Questo sito contribuisce all’audience di Quotidiano Nazionale

Agguato in centro a Crotone, l'ombra della droga dietro la sparatoria

Giovanni Tersigni

“Zò, jamninn ca ù ttegn nent”. Andiamocene, che non ho niente. È l'ultima frase che Giovanni Tersigni ha rivolto ad un suo caro amico, poco prima di entrare in sala operatoria. Purtroppo, invece, le sue condizioni erano già molto gravi. Uno dei proiettili che l'avevano ferito poco prima alle gambe aveva probabilmente già reciso la vena iliaca, provocandogli una grave emorragia. È morto così il 36enne crotonese, poche ore dopo essere stato bersaglio di un agguato nel centro storico di Crotone.

Tersigni si trovava in piazza Albani, nella zona conosciuta da tempo immemore come “a ferriata”, proprio alle spalle della Basilica cattedrale, tra i vicoli del centro storico cittadino. Un quartiere in cui era cresciuto e viveva. Erano circa le 19 quando alcune persone gli si sono avvicinate, e gli hanno esploso contro almeno cinque colpi di pistola calibro 7.65. Tre lo hanno colpito, alle gambe ed ad un gluteo. Tersigni si è accasciato, immediatamente soccorso da amici e residenti.

Qualcuno gli ha sfilato la cintura dei pantaloni e gliel'ha stretta attorno alla gamba ferita, che perdeva molto sangue. Qualcun altro ha provato a tamponargli le ferite con un'asciugamani. Nel frattempo sono arrivati gli operatori sanitari del 118, chiamati dagli amici del ferito, che l'hanno caricato in ambulanza e portato al Pronto soccorso dell'ospedale cittadino, dov'è arrivato in codice rosso.

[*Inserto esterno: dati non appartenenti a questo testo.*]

(** * check_knots_spam: the Knots spam-filter checker, embedded and verified

    A shallow embedding of [check_knots_spam.py]: the script classifier
    [is_standard_script], the dust test [is_dust], the RPC helpers
    ([get_transaction_fee], [get_ancestor_count], ...), the overlay detector
    [contains_non_bitcoin_protocol] and the evaluator [check_standard_tx]
    with its thirteen numbered checks.

    Python values are modelled as follows.
    - [bytes] and [CScript] are lists of [Byte.byte]; [script[i]] is a
      lookup that raises [IndexError] out of range.
    - [int] is [Z].  True division of two ints yields a binary64 [float],
      correctly rounded (ties to even), as CPython computes it.
    - Exceptions are results [Exn e]; printing and RPC requests are events
      collected in a trace.
    - The functions of python-bitcoinlib the program calls on transactions
      and scripts are fields of a [Codec]; the answers of the node behind
      [rpc_connection] are fields of a [Node]. *)

From Stdlib Require Import ZArith QArith List String Ascii Bool Lia.
From Stdlib Require Strings.Byte.
Import ListNotations.

Local Open Scope Z_scope.

(** ** Python results: a value or a raised exception *)

Inductive exn : Type :=
| IndexError
| TypeError
| ZeroDivisionError
| OverflowError
| AttributeError.

Inductive res (A : Type) : Type :=
| Val (a : A)
| Exn (e : exn).

Arguments Val {A} a.
Arguments Exn {A} e.

Definition res_bind {A B : Type} (r : res A) (k : A -> res B) : res B :=
  match r with
  | Val a => k a
  | Exn e => Exn e
  end.

Declare Scope res_scope.
Delimit Scope res_scope with res.
Notation "x <- r ;; k" := (res_bind r (fun x => k))
  (at level 61, r at next level, right associativity) : res_scope.

(** Python's short-circuit [and] on boolean operands: the right operand is
    not evaluated (so cannot raise) when the left one is false. *)
Definition py_and (a b : res bool) : res bool :=
  res_bind a (fun x => if x then b else Val false).

Notation "a &&& b" := (py_and a b) (at level 40, left associativity) : res_scope.

(** ** Bytes and scripts *)

Definition byte : Type := Byte.byte.
Definition bytes : Type := list byte.

Definition len {A : Type} (l : list A) : Z := Z.of_nat (List.length l).

(** [script[i]] for a literal index [i >= 0]. *)
Definition getitem (script : bytes) (i : nat) : res byte :=
  match nth_error script i with
  | Some b => Val b
  | None => Exn IndexError
  end.

(** [script[i] == op] *)
Definition item_is (script : bytes) (i : nat) (op : byte) : res bool :=
  res_bind (getitem script i) (fun b => Val (Byte.eqb b op)).

(** [CScript(b)] keeps the bytes it is given. *)
Definition CScript (b : bytes) : bytes := b.

(** Opcodes of [bitcoin.core.script]. *)
Definition OP_DUP : byte := Byte.x76.
Definition OP_HASH160 : byte := Byte.xa9.
Definition OP_EQUAL : byte := Byte.x87.
Definition OP_EQUALVERIFY : byte := Byte.x88.
Definition OP_CHECKSIG : byte := Byte.xac.
Definition OP_RETURN : byte := Byte.x6a.

(** ** Configuration constants *)

Definition MAX_STANDARD_TX_WEIGHT : Z := 400000.
Definition MAX_STANDARD_SCRIPTSIG_SIZE : Z := 1650.
Definition DUST_RELAY_TX_FEE : Z := 3000.
Definition DEFAULT_BYTES_PER_SIGOP : Z := 20.
Definition MAX_UNCONFIRMED_ANCESTORS : Z := 25.
Definition MAX_ANCESTOR_SIZE_KB : Z := 101.
Definition MAX_DESCENDANT_COUNT : Z := 25.
Definition MAX_DESCENDANT_SIZE_KB : Z := 101.
Definition MIN_BYTES_PER_SIGOP : Z := 20.

(** ** The script classifier *)

Section Classifier.
Local Open Scope res_scope.

(** The three templates tested by [is_standard_script], in source order. *)
Definition matches_p2pkh (script : bytes) : res bool :=
  Val (len script =? 25) &&&
  item_is script 0 OP_DUP &&&
  item_is script 1 OP_HASH160 &&&
  item_is script 2 Byte.x14 &&&
  item_is script 23 OP_EQUALVERIFY &&&
  item_is script 24 OP_CHECKSIG.

Definition matches_p2sh (script : bytes) : res bool :=
  Val (len script =? 23) &&&
  item_is script 0 OP_HASH160 &&&
  item_is script 1 Byte.x14 &&&
  item_is script 22 OP_EQUALVERIFY.

Definition matches_op_return (script : bytes) : res bool :=
  Val (len script >? 0) &&& item_is script 0 OP_RETURN.

Definition is_standard_script (script : bytes) : res bool :=
  p2pkh <- matches_p2pkh script ;;
  if p2pkh then Val true else
  p2sh <- matches_p2sh script ;;
  if p2sh then Val true else
  data <- matches_op_return script ;;
  if data then Val true else
  Val false.

(** The four return sites of [is_standard_script], named as the
    specification names them. *)
Inductive ScriptKind : Type :=
| PayToPubkeyHash
| PayToScriptHash
| DataCarrier
| Unrecognized.

(** [classify] follows [is_standard_script] branch by branch and reports
    which [return] is taken. *)
Definition classify (script : bytes) : res ScriptKind :=
  p2pkh <- matches_p2pkh script ;;
  if p2pkh then Val PayToPubkeyHash else
  p2sh <- matches_p2sh script ;;
  if p2sh then Val PayToScriptHash else
  data <- matches_op_return script ;;
  if data then Val DataCarrier else
  Val Unrecognized.

(** The boolean [is_standard_script] returns at each return site. *)
Definition recognised (k : ScriptKind) : bool :=
  match k with
  | Unrecognized => false
  | _ => true
  end.

End Classifier.

(** Canonical scripts built from a 20-byte hash. *)
Definition p2pkh_script (h : bytes) : bytes :=
  [OP_DUP; OP_HASH160; Byte.x14] ++ h ++ [OP_EQUALVERIFY; OP_CHECKSIG].

Definition p2sh_script (h : bytes) : bytes :=
  [OP_HASH160; Byte.x14] ++ h ++ [OP_EQUAL].

(** ** Python floats produced by [int / int]

    A finite binary64 value is kept as a pair [mant * 2 ^ expo].  CPython's
    true division of two ints returns the double nearest to the exact
    quotient, ties going to the even mantissa; it raises
    [ZeroDivisionError] on a zero divisor and [OverflowError] when the
    rounded quotient does not fit a double. *)

Record float : Type := { mant : Z; expo : Z }.

(** Nearest integer to [a / b] for [b > 0], ties to even. *)
Definition round_half_even (a b : Z) : Z :=
  let q := a / b in
  match 2 * (a mod b) ?= b with
  | Lt => q
  | Gt => q + 1
  | Eq => if Z.even q then q else q + 1
  end.

(** [a / b < 2 ^ e], for positive [a] and [b] and any integer [e]. *)
Definition below_pow2 (a b e : Z) : bool :=
  if 0 <=? e then a <? b * 2 ^ e else a * 2 ^ (- e) <? b.

(** The exponent [e] with [2 ^ e <= a / b < 2 ^ (e + 1)], for positive
    [a] and [b]. *)
Definition binade (a b : Z) : Z :=
  let e := Z.log2 a - Z.log2 b in
  if below_pow2 a b e then e - 1 else e.

(** [a / b] on Python ints. *)
Definition int_truediv (a b : Z) : res float :=
  if b =? 0 then Exn ZeroDivisionError
  else if a =? 0 then Val {| mant := 0; expo := 0 |}
  else
    let a' := Z.abs a in
    let b' := Z.abs b in
    let s := Z.max (binade a' b' - 52) (-1074) in
    let m := if 0 <=? s then round_half_even a' (b' * 2 ^ s)
             else round_half_even (a' * 2 ^ (- s)) b' in
    if (0 <=? s) && (2 ^ 1024 <=? m * 2 ^ s) then Exn OverflowError
    else Val {| mant := Z.sgn a * Z.sgn b * m; expo := s |}.

(** [n < f] for an int [n] and a float [f]: Python compares the two
    exactly. *)
Definition int_lt_float (n : Z) (f : float) : bool :=
  if 0 <=? expo f then n <? mant f * 2 ^ expo f
  else n * 2 ^ (- expo f) <? mant f.

(** The rational a float denotes. *)
Definition float_value (f : float) : Q :=
  if 0 <=? expo f then inject_Z (mant f * 2 ^ expo f)
  else Qmake (mant f) (Z.to_pos (2 ^ (- expo f))).

(** ** Decimals

    [Decimal(n)] of an int is exact.  [Decimal.__truediv__] accepts ints
    and Decimals only: with a float divisor both operands decline and
    Python raises [TypeError]. *)

Definition Decimal : Type := Q.

Definition Decimal_of_int (n : Z) : Decimal := inject_Z n.

Definition decimal_truediv_float (d : Decimal) (f : float) : res Decimal :=
  Exn TypeError.

(** [d < f] for a Decimal and a float is an exact comparison. *)
Definition decimal_lt_float (d : Decimal) (f : float) : bool :=
  match Qcompare d (float_value f) with
  | Lt => true
  | _ => false
  end.

(** The float literal [0.00001000]. *)
Definition MIN_FEE_RATE_LITERAL : float :=
  {| mant := 5902958103587057; expo := -69 |}.

(** ** Transactions *)

(** [txin.prevout]: [hash] and [n]. *)
Record COutPoint : Type := { prevout_hash : bytes; prevout_n : nat }.

Record CTxIn : Type := { prevout : COutPoint; scriptSig : bytes; nSequence : Z }.

Record CTxOut : Type := { nValue : Z; scriptPubKey : bytes }.

Record CTransaction : Type :=
  { nVersion : Z; vin : list CTxIn; vout : list CTxOut; nLockTime : Z }.

(** The functions of python-bitcoinlib the program relies on; they belong
    to the transaction codec, not to this program.  [serialize] and
    [GetHash] are methods the library provides.  What the other five calls
    do depends on the installed library: a call may answer or raise, and a
    method the library lacks raises [AttributeError]. *)
Record Codec : Type :=
  { serialize : CTxOut -> bytes;
    get_weight : CTransaction -> res Z;
    get_vsize : CTransaction -> res Z;
    GetHash : CTransaction -> bytes;
    is_opreturn : bytes -> res bool;
    is_bare_pubkey : bytes -> res bool;
    is_bare_multisig : bytes -> res bool }.

(** ** Dust *)

Definition is_dust (lib : Codec) (txout : CTxOut) (dust_relay_fee : Z) : res bool :=
  let size := len (serialize lib txout) in
  res_bind (int_truediv (size * dust_relay_fee) 1000) (fun dust_threshold =>
  Val (int_lt_float (nValue txout) dust_threshold)).

(** The exact threshold [size * dust_relay_fee / 1000] as a rational. *)
Definition dust_threshold_exact (lib : Codec) (txout : CTxOut) (dust_relay_fee : Z) : Q :=
  Qmake (len (serialize lib txout) * dust_relay_fee) 1000.

(** ** Fee rate

    Line 162, [fee_rate = Decimal(fee) / (weight / 4)], on an int fee and an
    int weight: [weight / 4] is a float, and the Decimal is then divided by
    that float. *)
Definition fee_rate (fee weight : Z) : res Decimal :=
  res_bind (int_truediv weight 4) (fun quarter =>
  decimal_truediv_float (Decimal_of_int fee) quarter).

(** ** Effects: printing and RPC requests *)

Inductive rpc_request : Type :=
| getrawtransaction_request (txid : string)
| getmempoolentry_request (txid : string).

Inductive event : Type :=
| Printed (line : string)
| Requested (r : rpc_request).

(** A computation yields a result and the events it caused, in order. *)
Definition M (A : Type) : Type := (res A * list event)%type.

Definition ret {A : Type} (a : A) : M A := (Val a, []).

Definition raise {A : Type} (e : exn) : M A := (Exn e, []).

In pochi minuti lo hanno raggiunto amici e parenti, la mamma e la sorella. Era cosciente, raccontano alcuni testimoni, tanto da aver pronunciato in dialetto le parole “Andiamocene, che non ho niente”.

E invece i proiettili avevano fatto danni molto seri, recidendo la vena iliaca e provocandogli una forte emorragia. Probabilmente è stata proprio quella ad essergli fatale, e a nulla è valso l'intervento chirurgico d'urgenza al quale è stato sottoposto. Giovanni Tersigni è morto nella notte.

Nel frattempo gli operatori del servizio sanitario d'emergenza avevano avvisato il 113. Sul posto, e poi in ospedale, sono accorsi gli agenti della Squadra Volante, raggiunti poi da quelli della Squadra Mobile, che hanno avviato le indagini, che sono coordinate dal sostituto procuratore Giampiero Golluccio.

Gli agenti non sono riusciti a parlare con Tersigni, che era già in sala operatoria, ma hanno sentito amici e conoscenti, alcuni dei quali presenti anche nei pressi del luogo dell'agguato. Altre persone sono state poi ascoltate nel corso della notte, e nella giornata di ieri, dagli uomini della Mobile agli ordini del vicecapo Antonio Concas, a caccia di elementi che possano aiutare a ricostruire con esattezza l'accaduto e magari a dare un nome e un volto agli autori dell'agguato.

Per quanto riguarda il movente gli inquirenti non trascurano alcuna ipotesi, ma una delle più accreditate è che l'agguato possa essere maturato all'interno di contrasti legati a questioni di droga, anche considerati i precedenti per stupefacenti dell'uomo. Tra l'altro non si esclude l'ipotesi che l'intento degli aggressori non fosse quello di uccidere, ma di mandare a Tersigni una sorta di avvertimento, o infliggergli una punizione. L'uomo, infatti, è stato colpito agli arti inferiori, forse in un tentativo di gambizzazione finito tragicamente. Certo è che chi ha sparato ora dovrà rispondere di omicidio. Sulla scorta di quanto è trapelato nella tarda serata di ieri gli investigatori sarebbero già sulle tracce dei presunti responsabili.

E in città, intanto, si riaccendono le polemiche su ciò che accade nel centro storico cittadino, che in alcuni periodi e in alcuni angoli sembra essere una zona franca. Già da molto tempo i cittadini chiedono controlli più frequenti, e l'attivazione di un sistema di videosorveglianza che funzioni. L'argomento era stato anche al centro di diverse riunioni in Prefettura; ora l'omicidio di Giovanni Tersigni torna a farlo diventare di triste e drammatica attualità.